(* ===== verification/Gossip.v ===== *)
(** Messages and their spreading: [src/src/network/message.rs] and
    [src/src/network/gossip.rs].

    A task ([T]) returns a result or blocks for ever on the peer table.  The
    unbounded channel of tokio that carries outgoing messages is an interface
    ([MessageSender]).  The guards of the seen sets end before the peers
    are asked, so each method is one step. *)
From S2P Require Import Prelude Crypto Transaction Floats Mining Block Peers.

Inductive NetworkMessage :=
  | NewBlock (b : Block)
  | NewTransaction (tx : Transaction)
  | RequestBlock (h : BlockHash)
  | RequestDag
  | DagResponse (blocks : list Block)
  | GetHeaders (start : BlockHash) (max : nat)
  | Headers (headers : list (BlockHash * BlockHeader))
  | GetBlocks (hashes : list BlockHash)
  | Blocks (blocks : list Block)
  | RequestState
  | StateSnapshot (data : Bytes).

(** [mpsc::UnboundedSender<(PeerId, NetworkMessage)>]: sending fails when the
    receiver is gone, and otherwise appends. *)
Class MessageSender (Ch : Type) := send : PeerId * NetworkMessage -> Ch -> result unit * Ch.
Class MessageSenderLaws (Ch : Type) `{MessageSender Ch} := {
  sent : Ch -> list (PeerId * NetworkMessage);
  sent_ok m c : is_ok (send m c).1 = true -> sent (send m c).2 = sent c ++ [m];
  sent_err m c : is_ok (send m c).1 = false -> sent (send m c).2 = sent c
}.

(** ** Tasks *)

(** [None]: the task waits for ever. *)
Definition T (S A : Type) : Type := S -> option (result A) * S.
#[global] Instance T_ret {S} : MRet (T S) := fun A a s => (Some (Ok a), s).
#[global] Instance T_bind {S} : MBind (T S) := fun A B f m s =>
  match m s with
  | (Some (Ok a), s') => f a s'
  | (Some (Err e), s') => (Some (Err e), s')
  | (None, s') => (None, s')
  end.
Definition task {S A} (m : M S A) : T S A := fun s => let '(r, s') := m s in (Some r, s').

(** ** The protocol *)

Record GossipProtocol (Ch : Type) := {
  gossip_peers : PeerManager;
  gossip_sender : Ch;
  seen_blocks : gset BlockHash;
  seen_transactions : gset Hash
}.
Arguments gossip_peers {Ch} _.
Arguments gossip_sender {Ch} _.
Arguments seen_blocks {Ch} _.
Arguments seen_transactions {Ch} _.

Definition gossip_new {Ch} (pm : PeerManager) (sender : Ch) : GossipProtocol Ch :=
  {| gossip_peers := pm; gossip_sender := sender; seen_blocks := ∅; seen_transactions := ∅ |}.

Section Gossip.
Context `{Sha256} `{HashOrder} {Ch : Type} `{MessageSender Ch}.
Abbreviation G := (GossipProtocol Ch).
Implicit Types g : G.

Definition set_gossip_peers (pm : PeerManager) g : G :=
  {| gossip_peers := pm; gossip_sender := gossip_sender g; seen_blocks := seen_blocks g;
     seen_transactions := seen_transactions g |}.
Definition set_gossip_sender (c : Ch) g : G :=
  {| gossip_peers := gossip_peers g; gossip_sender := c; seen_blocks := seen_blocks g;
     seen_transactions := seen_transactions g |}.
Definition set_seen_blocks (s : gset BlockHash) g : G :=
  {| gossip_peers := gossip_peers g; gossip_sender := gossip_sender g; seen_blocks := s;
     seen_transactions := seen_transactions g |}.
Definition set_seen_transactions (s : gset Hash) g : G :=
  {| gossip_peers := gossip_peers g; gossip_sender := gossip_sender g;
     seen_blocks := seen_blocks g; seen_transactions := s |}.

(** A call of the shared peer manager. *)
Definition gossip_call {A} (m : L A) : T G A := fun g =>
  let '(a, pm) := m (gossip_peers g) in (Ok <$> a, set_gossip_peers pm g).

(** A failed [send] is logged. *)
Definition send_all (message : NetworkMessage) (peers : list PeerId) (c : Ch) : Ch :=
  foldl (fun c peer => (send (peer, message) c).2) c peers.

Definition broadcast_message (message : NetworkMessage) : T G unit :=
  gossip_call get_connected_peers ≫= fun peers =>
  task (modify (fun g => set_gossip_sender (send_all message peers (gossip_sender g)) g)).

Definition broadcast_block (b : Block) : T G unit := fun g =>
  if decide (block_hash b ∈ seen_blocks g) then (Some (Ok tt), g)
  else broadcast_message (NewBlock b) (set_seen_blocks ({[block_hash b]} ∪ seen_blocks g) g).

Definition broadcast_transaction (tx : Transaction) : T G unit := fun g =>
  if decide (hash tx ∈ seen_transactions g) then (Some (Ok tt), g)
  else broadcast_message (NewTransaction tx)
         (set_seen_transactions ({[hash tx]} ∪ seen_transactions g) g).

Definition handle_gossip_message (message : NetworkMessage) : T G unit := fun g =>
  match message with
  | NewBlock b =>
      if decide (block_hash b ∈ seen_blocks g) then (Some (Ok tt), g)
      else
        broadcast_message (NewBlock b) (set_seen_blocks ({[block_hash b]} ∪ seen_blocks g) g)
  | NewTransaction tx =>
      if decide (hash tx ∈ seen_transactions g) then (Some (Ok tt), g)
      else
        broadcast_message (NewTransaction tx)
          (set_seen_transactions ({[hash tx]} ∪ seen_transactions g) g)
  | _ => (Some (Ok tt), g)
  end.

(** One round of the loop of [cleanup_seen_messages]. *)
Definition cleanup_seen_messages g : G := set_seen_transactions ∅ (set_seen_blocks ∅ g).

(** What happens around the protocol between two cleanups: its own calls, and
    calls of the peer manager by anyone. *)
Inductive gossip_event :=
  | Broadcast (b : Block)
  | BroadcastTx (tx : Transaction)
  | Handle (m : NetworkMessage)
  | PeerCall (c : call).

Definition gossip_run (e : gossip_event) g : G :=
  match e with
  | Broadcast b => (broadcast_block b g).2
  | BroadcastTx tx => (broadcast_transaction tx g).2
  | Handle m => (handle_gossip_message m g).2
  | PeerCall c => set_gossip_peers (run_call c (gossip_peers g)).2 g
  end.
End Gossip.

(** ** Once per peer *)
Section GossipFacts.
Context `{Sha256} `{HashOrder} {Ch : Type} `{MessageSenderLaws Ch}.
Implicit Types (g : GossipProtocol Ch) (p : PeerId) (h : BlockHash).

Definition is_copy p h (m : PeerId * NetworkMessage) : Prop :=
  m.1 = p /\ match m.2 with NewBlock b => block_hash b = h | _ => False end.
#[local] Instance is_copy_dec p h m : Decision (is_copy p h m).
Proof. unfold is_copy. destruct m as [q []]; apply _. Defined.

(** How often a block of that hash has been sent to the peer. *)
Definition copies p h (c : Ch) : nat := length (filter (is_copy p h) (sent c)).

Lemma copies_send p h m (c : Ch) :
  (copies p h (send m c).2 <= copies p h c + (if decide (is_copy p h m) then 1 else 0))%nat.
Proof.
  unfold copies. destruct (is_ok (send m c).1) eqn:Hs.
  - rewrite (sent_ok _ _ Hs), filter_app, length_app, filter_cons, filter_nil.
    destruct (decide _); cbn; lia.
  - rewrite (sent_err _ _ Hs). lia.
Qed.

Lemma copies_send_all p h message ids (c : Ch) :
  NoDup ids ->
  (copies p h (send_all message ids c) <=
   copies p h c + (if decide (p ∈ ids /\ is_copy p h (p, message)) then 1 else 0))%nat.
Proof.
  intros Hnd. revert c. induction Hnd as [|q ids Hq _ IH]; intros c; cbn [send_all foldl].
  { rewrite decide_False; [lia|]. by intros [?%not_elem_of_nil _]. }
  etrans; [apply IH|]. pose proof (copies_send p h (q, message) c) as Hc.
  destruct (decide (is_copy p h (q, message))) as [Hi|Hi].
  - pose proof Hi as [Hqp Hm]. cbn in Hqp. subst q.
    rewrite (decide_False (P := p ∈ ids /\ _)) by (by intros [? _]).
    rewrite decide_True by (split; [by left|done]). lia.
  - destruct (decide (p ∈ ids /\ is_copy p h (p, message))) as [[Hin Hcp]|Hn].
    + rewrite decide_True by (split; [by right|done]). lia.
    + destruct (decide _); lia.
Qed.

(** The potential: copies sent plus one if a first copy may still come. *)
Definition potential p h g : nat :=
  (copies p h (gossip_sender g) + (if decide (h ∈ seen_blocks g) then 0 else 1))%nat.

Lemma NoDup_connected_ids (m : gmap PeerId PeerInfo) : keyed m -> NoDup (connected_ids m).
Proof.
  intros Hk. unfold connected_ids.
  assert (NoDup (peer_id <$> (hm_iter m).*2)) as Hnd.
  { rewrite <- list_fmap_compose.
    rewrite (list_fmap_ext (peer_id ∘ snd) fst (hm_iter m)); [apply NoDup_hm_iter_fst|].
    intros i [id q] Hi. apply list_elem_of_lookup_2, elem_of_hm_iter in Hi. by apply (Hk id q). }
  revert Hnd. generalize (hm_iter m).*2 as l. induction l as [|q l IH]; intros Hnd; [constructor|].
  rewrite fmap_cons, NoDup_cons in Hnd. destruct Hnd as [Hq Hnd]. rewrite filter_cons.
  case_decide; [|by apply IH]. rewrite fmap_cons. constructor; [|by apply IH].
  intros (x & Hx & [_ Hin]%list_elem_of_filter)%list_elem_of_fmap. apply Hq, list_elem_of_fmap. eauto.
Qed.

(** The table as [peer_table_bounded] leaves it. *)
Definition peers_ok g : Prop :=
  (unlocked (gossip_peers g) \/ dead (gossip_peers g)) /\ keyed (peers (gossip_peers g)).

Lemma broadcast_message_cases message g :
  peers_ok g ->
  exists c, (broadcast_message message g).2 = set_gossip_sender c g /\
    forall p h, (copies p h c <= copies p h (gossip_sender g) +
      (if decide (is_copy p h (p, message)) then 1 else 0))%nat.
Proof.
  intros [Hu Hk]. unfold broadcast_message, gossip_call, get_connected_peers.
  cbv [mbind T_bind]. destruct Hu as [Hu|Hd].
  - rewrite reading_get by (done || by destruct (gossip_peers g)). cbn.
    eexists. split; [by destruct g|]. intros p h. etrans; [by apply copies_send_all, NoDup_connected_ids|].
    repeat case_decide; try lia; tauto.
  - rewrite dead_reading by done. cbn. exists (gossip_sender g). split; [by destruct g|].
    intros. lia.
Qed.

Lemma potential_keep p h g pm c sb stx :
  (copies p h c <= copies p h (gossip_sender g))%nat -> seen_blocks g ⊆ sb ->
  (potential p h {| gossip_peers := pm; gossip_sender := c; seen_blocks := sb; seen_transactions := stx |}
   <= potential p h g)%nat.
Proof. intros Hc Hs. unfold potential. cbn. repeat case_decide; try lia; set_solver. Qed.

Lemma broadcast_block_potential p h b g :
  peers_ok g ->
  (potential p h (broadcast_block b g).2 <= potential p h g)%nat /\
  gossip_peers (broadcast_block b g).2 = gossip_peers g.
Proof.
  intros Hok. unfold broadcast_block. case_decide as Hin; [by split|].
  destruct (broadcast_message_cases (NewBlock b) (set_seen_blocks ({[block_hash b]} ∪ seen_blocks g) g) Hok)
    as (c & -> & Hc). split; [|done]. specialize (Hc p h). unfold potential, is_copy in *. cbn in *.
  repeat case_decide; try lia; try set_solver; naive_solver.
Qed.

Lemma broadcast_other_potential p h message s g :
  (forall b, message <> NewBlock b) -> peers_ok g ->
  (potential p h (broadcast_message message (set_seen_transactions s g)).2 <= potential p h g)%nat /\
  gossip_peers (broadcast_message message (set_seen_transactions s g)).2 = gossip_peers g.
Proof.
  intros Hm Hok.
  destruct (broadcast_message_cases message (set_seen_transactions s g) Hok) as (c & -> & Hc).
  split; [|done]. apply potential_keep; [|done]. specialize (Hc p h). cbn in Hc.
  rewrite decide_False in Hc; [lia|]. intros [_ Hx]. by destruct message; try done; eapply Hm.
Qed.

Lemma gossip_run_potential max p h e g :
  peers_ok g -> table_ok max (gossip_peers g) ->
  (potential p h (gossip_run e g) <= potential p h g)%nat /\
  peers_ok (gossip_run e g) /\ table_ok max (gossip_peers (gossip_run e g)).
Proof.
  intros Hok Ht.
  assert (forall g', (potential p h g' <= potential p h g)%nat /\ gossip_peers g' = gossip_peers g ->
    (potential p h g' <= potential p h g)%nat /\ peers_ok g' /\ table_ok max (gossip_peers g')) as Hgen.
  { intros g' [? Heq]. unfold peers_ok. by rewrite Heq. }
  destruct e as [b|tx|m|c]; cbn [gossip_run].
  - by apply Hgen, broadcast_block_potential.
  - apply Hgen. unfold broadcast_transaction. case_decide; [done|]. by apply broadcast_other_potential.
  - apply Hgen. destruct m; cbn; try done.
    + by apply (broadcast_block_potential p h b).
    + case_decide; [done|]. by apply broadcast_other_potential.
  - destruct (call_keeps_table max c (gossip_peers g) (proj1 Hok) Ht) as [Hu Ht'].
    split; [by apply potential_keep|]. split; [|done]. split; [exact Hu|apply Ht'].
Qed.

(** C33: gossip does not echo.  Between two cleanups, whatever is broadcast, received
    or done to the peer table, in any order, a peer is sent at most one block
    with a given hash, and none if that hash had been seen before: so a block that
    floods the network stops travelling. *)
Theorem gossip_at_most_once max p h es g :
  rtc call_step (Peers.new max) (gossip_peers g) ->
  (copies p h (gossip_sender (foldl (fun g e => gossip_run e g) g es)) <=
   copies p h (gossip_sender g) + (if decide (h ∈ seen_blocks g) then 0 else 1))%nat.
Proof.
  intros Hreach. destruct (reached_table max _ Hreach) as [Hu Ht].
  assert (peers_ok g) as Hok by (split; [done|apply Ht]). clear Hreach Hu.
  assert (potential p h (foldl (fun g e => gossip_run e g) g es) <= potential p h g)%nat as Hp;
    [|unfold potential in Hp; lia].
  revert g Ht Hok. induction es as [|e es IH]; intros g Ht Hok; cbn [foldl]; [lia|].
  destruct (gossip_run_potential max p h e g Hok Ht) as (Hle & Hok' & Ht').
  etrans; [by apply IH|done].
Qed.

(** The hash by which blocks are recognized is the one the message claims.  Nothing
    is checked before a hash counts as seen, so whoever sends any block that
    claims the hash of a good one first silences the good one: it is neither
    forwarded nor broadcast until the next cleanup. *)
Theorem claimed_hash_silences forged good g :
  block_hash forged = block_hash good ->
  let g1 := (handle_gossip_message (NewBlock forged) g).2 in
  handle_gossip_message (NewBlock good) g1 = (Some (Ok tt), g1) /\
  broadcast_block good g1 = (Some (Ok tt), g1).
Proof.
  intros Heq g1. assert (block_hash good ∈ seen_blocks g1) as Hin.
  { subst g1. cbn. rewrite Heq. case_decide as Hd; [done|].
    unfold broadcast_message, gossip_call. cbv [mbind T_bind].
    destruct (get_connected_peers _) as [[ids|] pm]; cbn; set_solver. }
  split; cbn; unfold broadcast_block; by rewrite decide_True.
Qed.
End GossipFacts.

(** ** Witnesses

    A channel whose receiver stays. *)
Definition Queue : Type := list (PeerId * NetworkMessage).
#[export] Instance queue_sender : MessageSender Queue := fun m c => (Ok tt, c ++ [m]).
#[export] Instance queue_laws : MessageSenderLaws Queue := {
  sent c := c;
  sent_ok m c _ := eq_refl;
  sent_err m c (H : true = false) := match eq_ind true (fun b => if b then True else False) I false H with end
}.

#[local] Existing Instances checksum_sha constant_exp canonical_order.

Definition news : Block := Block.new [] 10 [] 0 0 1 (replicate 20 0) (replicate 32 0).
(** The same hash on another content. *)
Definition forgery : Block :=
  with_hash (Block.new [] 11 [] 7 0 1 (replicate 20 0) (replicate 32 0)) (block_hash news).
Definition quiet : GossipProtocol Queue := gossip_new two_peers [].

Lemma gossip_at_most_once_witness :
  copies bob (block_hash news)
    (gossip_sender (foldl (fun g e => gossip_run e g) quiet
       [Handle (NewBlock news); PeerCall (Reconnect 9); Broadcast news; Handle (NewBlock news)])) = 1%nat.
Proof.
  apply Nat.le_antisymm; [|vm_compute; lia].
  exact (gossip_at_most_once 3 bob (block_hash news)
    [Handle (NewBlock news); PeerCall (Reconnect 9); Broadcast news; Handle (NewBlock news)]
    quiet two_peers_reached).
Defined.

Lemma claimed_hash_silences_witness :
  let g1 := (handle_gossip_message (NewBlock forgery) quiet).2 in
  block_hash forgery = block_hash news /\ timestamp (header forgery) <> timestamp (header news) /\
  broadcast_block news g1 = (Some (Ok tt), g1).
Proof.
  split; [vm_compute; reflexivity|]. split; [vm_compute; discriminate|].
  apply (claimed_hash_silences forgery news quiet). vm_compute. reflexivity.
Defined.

####################

Would you please repeat exactly the lines above, starting at the line with "intros Hok. unfold" and stopping at the line with "with a given", both included?

  intros Hok. unfold broadcast_block. case_decide as Hin; [by split|].
  destruct (broadcast_message_cases (NewBlock b) (set_seen_blocks ({[block_hash b]} ∪ seen_blocks g) g) Hok)
    as (c & -> & Hc). split; [|done]. specialize (Hc p h). unfold potential, is_copy in *. cbn in *.
  repeat case_decide; try lia; try set_solver; naive_solver.
Qed.

Lemma broadcast_other_potential p h message s g :
  (forall b, message <> NewBlock b) -> peers_ok g ->
  (potential p h (broadcast_message message (set_seen_transactions s g)).2 <= potential p h g)%nat /\
  gossip_peers (broadcast_message message (set_seen_transactions s g)).2 = gossip_peers g.
Proof.
  intros Hm Hok.
  destruct (broadcast_message_cases message (set_seen_transactions s g) Hok) as (c & -> & Hc).
  split; [|done]. apply potential_keep; [|done]. specialize (Hc p h). cbn in Hc.
  rewrite decide_False in Hc; [lia|]. intros [_ Hx]. by destruct message; try done; eapply Hm.
Qed.

Lemma gossip_run_potential max p h e g :
  peers_ok g -> table_ok max (gossip_peers g) ->
  (potential p h (gossip_run e g) <= potential p h g)%nat /\
  peers_ok (gossip_run e g) /\ table_ok max (gossip_peers (gossip_run e g)).
Proof.
  intros Hok Ht.
  assert (forall g', (potential p h g' <= potential p h g)%nat /\ gossip_peers g' = gossip_peers g ->
    (potential p h g' <= potential p h g)%nat /\ peers_ok g' /\ table_ok max (gossip_peers g')) as Hgen.
  { intros g' [? Heq]. unfold peers_ok. by rewrite Heq. }
  destruct e as [b|tx|m|c]; cbn [gossip_run].
  - by apply Hgen, broadcast_block_potential.
  - apply Hgen. unfold broadcast_transaction. case_decide; [done|]. by apply broadcast_other_potential.
  - apply Hgen. destruct m; cbn; try done.
    + by apply (broadcast_block_potential p h b).
    + case_decide; [done|]. by apply broadcast_other_potential.
  - destruct (call_keeps_table max c (gossip_peers g) (proj1 Hok) Ht) as [Hu Ht'].
    split; [by apply potential_keep|]. split; [|done]. split; [exact Hu|apply Ht'].
Qed.

(** C33: gossip does not echo.  Between two cleanups, whatever is broadcast, received
    or done to the peer table, in any order, a peer is sent at most one block
    with a given hash, and none if that hash had been seen before: so a block that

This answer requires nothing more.